(** C22: for every size and every alignment of two ranges that do not overlap,
    both fast routines copy exactly the bytes libc's [memcpy] copies and
    nothing else: the 129 and 257 cases of the switches cover their sizes, the
    loops end, no vector access is misaligned and none leaves the ranges. For
    the AVX version the target allows misaligned scalar accesses, which its
    switch makes; on one that does not, it copies the same bytes or stops at
    such an access. *)
Theorem fast_memcpy_correct m d s size : disjoint_ranges d s size -> inside m d s size ->
  exists m', copied m m' d s size /\
    memcpy m (Z.of_nat d) (Z.of_nat s) (Z.of_nat size) = Ok m' /\
    memcpy_fast m (Z.of_nat d) (Z.of_nat s) (Z.of_nat size) = Ok m' /\
    memcpy_fast_avx true m (Z.of_nat d) (Z.of_nat s) (Z.of_nat size) = Ok m' /\
    (memcpy_fast_avx false m (Z.of_nat d) (Z.of_nat s) (Z.of_nat size) = Ok m' \/
     memcpy_fast_avx false m (Z.of_nat d) (Z.of_nat s) (Z.of_nat size) = Err EAlign).
Proof.
  intros HD Hi. destruct (memcpy_spec m d s size HD Hi) as (m1 & E1 & H1).
  destruct (memcpy_fast_spec m d s size HD Hi) as (m2 & E2 & H2).
  destruct (memcpy_fast_avx_spec m d s size HD Hi) as (m3 & E3 & H3).
  pose proof (memcpy_fast_avx_strict m (Z.of_nat d) (Z.of_nat s) (Z.of_nat size)) as Hstrict.
  rewrite E3 in Hstrict. exists m1. rewrite E1, E2, E3.
  rewrite (copied_unique _ _ _ _ _ _ H2 H1), (copied_unique _ _ _ _ _ _ H3 H1) in *. done.
Qed.

Lemma fast_memcpy_correct_witness : exists m', copied [1; 2; 3; 0; 0; 0] m' 3 0 3 /\
  memcpy [1; 2; 3; 0; 0; 0] 3 0 3 = Ok m' /\ memcpy_fast [1; 2; 3; 0; 0; 0] 3 0 3 = Ok m' /\
  memcpy_fast_avx true [1; 2; 3; 0; 0; 0] 3 0 3 = Ok m' /\
  (memcpy_fast_avx false [1; 2; 3; 0; 0; 0] 3 0 3 = Ok m' \/ memcpy_fast_avx false [1; 2; 3; 0; 0; 0] 3 0 3 = Err EAlign).
Proof.
  apply (fast_memcpy_correct [1; 2; 3; 0; 0; 0] 3 0 3).
  - right. simpl. lia.
  - split; simpl; lia.
Defined.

┄┄┄┄┄┄

WORK TASK
The line containing "apply (fast_memcpy_correct [1;" and each line after it through the end of the listing above must be printed exactly, with nothing added.

ANSWER BOX
  apply (fast_memcpy_correct [1; 2; 3; 0; 0; 0] 3 0 3).
  - right. simpl. lia.
  - split; simpl; lia.
Defined.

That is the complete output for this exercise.